We thank Juana M. Gancedo and Oscar Zaragoza for critical reading of the manuscript and useful comments. Thanks are also due to J.T. Pronk (Delft, Netherlands), E. Boles (Düsseldorf, Germany), K. Breunig (Halle, Germany), M. Höfer (Bonn, Germany), D. Porro (Milan, Italy), H.Y. Steensma (Leiden, Netherlands), H. Fukuhara (Orsay, France), T. Caspari (Brighton, UK), C. Gaillardin (Grignon, France), G. Barth (Dresden, Germany) and J. Díaz Brito (La Habana) who provided information, comments, or both during the writing of the review.

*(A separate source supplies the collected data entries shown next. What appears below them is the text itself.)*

(** A tag, a 32-bit length and the bytes. *)
Definition encode_bytes (tag : Z) (b : bytes) : bytes :=
  byte_of tag :: le_bytes 4 (u32 (zlen b)) ++ b.

Definition encode (v : Value) : bytes :=
  if Null v then [byte_of 0]
  else match Typ v with
  | TypeInteger => byte_of 1 :: le_bytes 8 (u64 (Int v))
  | TypeText => encode_bytes 2 (Text v)
  | TypeBlob => encode_bytes 3 (Blob v)
  | TypeJSON => encode_bytes 4 (Blob v)
  | TypeName _ => [byte_of 0]
  end.

(** The value after a tag with a length header, built by [mk], and the bytes used. *)
Definition decode_bytes (mk : bytes -> Value) (data : bytes) : res (Value * Z) :=
  if zlen data <? 5 then Err ErrSQL
  else
    let n := le_val (slice data 1 5) in
    if zlen data <? 5 + n then Err ErrSQL
    else Ok (mk (slice data 5 (5 + n)), 5 + n).

Definition decodeValue (data : bytes) : res (Value * Z) :=
  match data with
  | [] => Err ErrSQL
  | tag :: _ =>
      let t := byte_val tag in
      if t =? 0 then Ok (NullValue, 1)
      else if t =? 1 then
        if zlen data <? 9 then Err ErrSQL
        else Ok (IntValue (i64 (le_val (slice data 1 9))), 9)
      else if t =? 2 then decode_bytes TextValue data
      else if t =? 3 then decode_bytes BlobValue data
      else if t =? 4 then decode_bytes JSONValue data
      else Err ErrSQL
  end.

Definition encodeRow (values : list Value) : bytes :=
  le_bytes 2 (u16 (zlen values)) ++ (values ≫= encode).

(** The loop of decodeRow: [n] more values from [rest]. *)
Fixpoint decode_values (n : nat) (rest : bytes) : res (list Value) :=
  match n with
  | O => Ok []
  | S n =>
      let! (v, used) := decodeValue rest in
      let! vs := decode_values n (drop (Z.to_nat used) rest) in
      Ok (v :: vs)
  end.

Definition decodeRow (data : bytes) : res (list Value) :=
  if zlen data <? 2 then Err ErrSQL
  else decode_values (Z.to_nat (le_val (slice data 0 2))) (drop 2 data).

Definition packRow (values : list Value) : res bytes := EncodeRowPage (encodeRow values).

(** [None] is a panic of the page decoder. *)
Definition unpackRow (pageBytes : bytes) : option (res (list Value)) :=
  r ← DecodeRowPage pageBytes;
  Some (let! payload := r in decodeRow payload).

(** * What survives of a value *)

(** The field of the value's type; a value of no storable type becomes NULL. *)
Definition stored (v : Value) : Value :=
  if Null v then NullValue
  else match Typ v with
  | TypeInteger => IntValue (Int v)
  | TypeText => TextValue (Text v)
  | TypeBlob => BlobValue (Blob v)
  | TypeJSON => JSONValue (Blob v)
  | TypeName _ => NullValue
  end.

(** An int64 in the integer field. *)
Definition value_ok (v : Value) : Prop := in_i64 (Int v).

Lemma slice_app b b' lo hi :
  0 <= lo -> lo = zlen b -> slice (b ++ b') lo hi = take (Z.to_nat (hi - lo)) b'.
Proof. intros H0 ->. unfold slice, zlen. rewrite drop_app_length' by lia. done. Qed.

Lemma le_val_u32 z : 0 <= z < 2 ^ 32 -> le_val (le_bytes 4 (u32 z)) = z.
Proof. intros. rewrite le_val_le_bytes. change (256 ^ Z.of_nat 4) with (2 ^ 32). unfold u32. by rewrite Zmod_mod, Z.mod_small. Qed.

Lemma decode_encode_bytes mk tag b rest :
  zlen b < 2 ^ 32 ->
  decode_bytes mk (encode_bytes tag b ++ rest) = Ok (mk b, zlen (encode_bytes tag b)).
Proof.
  intros Hb. unfold decode_bytes, encode_bytes. pose proof (zlen_nonneg b). pose proof (zlen_nonneg rest).
  assert (zlen (le_bytes 4 (u32 (zlen b))) = 4) as H4 by apply zlen_le_bytes.
  len. rewrite H4. rewrite (proj2 (Z.ltb_ge _ _)) by lia.
  replace ((byte_of tag :: le_bytes 4 (u32 (zlen b)) ++ b) ++ rest)
    with ([byte_of tag] ++ le_bytes 4 (u32 (zlen b)) ++ b ++ rest) by (cbn [app]; by rewrite <- app_assoc).
  rewrite slice_app by done. rewrite take_app_length' by (by rewrite length_le_bytes).
  rewrite le_val_u32 by lia. rewrite (proj2 (Z.ltb_ge _ _)) by lia.
  rewrite (app_assoc [byte_of tag]), slice_app by (len; lia).
  rewrite take_app_length' by (unfold zlen; lia). do 2 f_equal. lia.
Qed.

Lemma zlen_encode_pos v : 1 <= zlen (encode v).
Proof.
  assert (forall b (l : bytes), 1 <= zlen (b :: l)) by (intros; rewrite zlen_cons; pose proof (zlen_nonneg l); lia).
  unfold encode, encode_bytes. destruct (Null v); [auto|]. destruct (Typ v); auto.
Qed.

Lemma decode_encode_int i rest :
  in_i64 i -> decodeValue (byte_of 1 :: le_bytes 8 (u64 i) ++ rest) = Ok (IntValue i, 9).
Proof.
  intros Hi. unfold decodeValue. change (byte_val (byte_of 1)) with 1. cbn [Z.eqb Pos.eqb].
  pose proof (zlen_nonneg rest). assert (zlen (le_bytes 8 (u64 i)) = 8) as H8 by apply zlen_le_bytes.
  len. rewrite H8. rewrite (proj2 (Z.ltb_ge _ _)) by lia.
  change (byte_of 1 :: le_bytes 8 (u64 i) ++ rest) with ([byte_of 1] ++ le_bytes 8 (u64 i) ++ rest).
  rewrite slice_app, take_app_length' by (rewrite ?length_le_bytes; done).
  rewrite le_val_le_bytes. change (256 ^ Z.of_nat 8) with (2 ^ 64). fold (u64 (u64 i)).
  rewrite (u64_small (u64 i)) by auto with runnel. by rewrite i64_of_u64.
Qed.

(** A value decodes to what is stored of it, whatever follows it. *)
Lemma decodeValue_encode v rest :
  value_ok v -> zlen (encode v) < 2 ^ 32 -> decodeValue (encode v ++ rest) = Ok (stored v, zlen (encode v)).
Proof.
  intros Hv Hl. unfold encode, stored in *. destruct (Null v); [done|].
  assert (forall t (b : bytes), zlen (encode_bytes t b) < 2 ^ 32 -> zlen b < 2 ^ 32) as Hb.
  { intros t b. unfold encode_bytes. len. pose proof (zlen_nonneg (le_bytes 4 (u32 (zlen b)))). lia. }
  destruct (Typ v); [|..|done].
  - apply decode_encode_int, Hv.
  - by apply (decode_encode_bytes TextValue), (Hb 2).
  - by apply (decode_encode_bytes BlobValue), (Hb 3).
  - by apply (decode_encode_bytes JSONValue), (Hb 4).
Qed.

Lemma decode_values_encode vs rest :
  Forall value_ok vs -> zlen (vs ≫= encode) < 2 ^ 32 ->
  decode_values (length vs) ((vs ≫= encode) ++ rest) = Ok (stored <$> vs).
Proof.
  intros Hv. induction Hv as [|v vs Hv _ IH]; intros Hl; [done|].
  rewrite bind_cons in Hl |- *. len. pose proof (zlen_nonneg (vs ≫= encode)). pose proof (zlen_nonneg (encode v)).
  cbn [length decode_values]. rewrite <- app_assoc, decodeValue_encode by (done || lia). cbn [rbind].
  rewrite to_nat_zlen, drop_app_length, IH by lia. done.
Qed.

(** Every value takes a byte, so the row's size bounds their number. *)
Lemma zlen_values vs : zlen vs <= zlen (vs ≫= encode).
Proof.
  induction vs as [|v vs IH]; [done|]. rewrite bind_cons. len. pose proof (zlen_encode_pos v). lia.
Qed.

Lemma decodeRow_encodeRow vs rest :
  Forall value_ok vs -> zlen (encodeRow vs) <= 4088 -> decodeRow (encodeRow vs ++ rest) = Ok (stored <$> vs).
Proof.
  intros Hv Hl. unfold decodeRow, encodeRow in *. pose proof (zlen_values vs).
  assert (zlen (le_bytes 2 (u16 (zlen vs))) = 2) as H2 by apply zlen_le_bytes. len.
  pose proof (zlen_nonneg vs). pose proof (zlen_nonneg rest). rewrite H2 in *. rewrite (proj2 (Z.ltb_ge _ _)) by lia.
  rewrite <- app_assoc. change (slice ?b 0 2) with (take 2 b).
  rewrite take_app_length', drop_app_length' by (by rewrite length_le_bytes).
  rewrite le_val_le_bytes. change (256 ^ Z.of_nat 2) with (2 ^ 16). unfold u16. rewrite Zmod_mod, Z.mod_small by lia.
  rewrite to_nat_zlen. apply decode_values_encode; [done|lia].
Qed.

Work in the laboratory of the authors was supported by Grant PB97-1213-CO2-01 from the Spanish CICYT and by Project BIO4-CT95-0132 ‘From gene to products in yeasts: a quantitative approach’ from the European Union (DGXII Framework IV, Program of Cell Factories). C.L.F. thanks the academic authorities of the Facultad de Biología, Universidad de La Habana, Cuba, for a leave of absence. C.R. benefitted from a Fellowship from the Fundación Ramón Areces (Madrid, Spain). The stay of T.P. in Delft is supported by the Marie Curie Biotechnology Program from the European Union (Grant ERB-4001GT980575/Project BIO4-CT98-5096).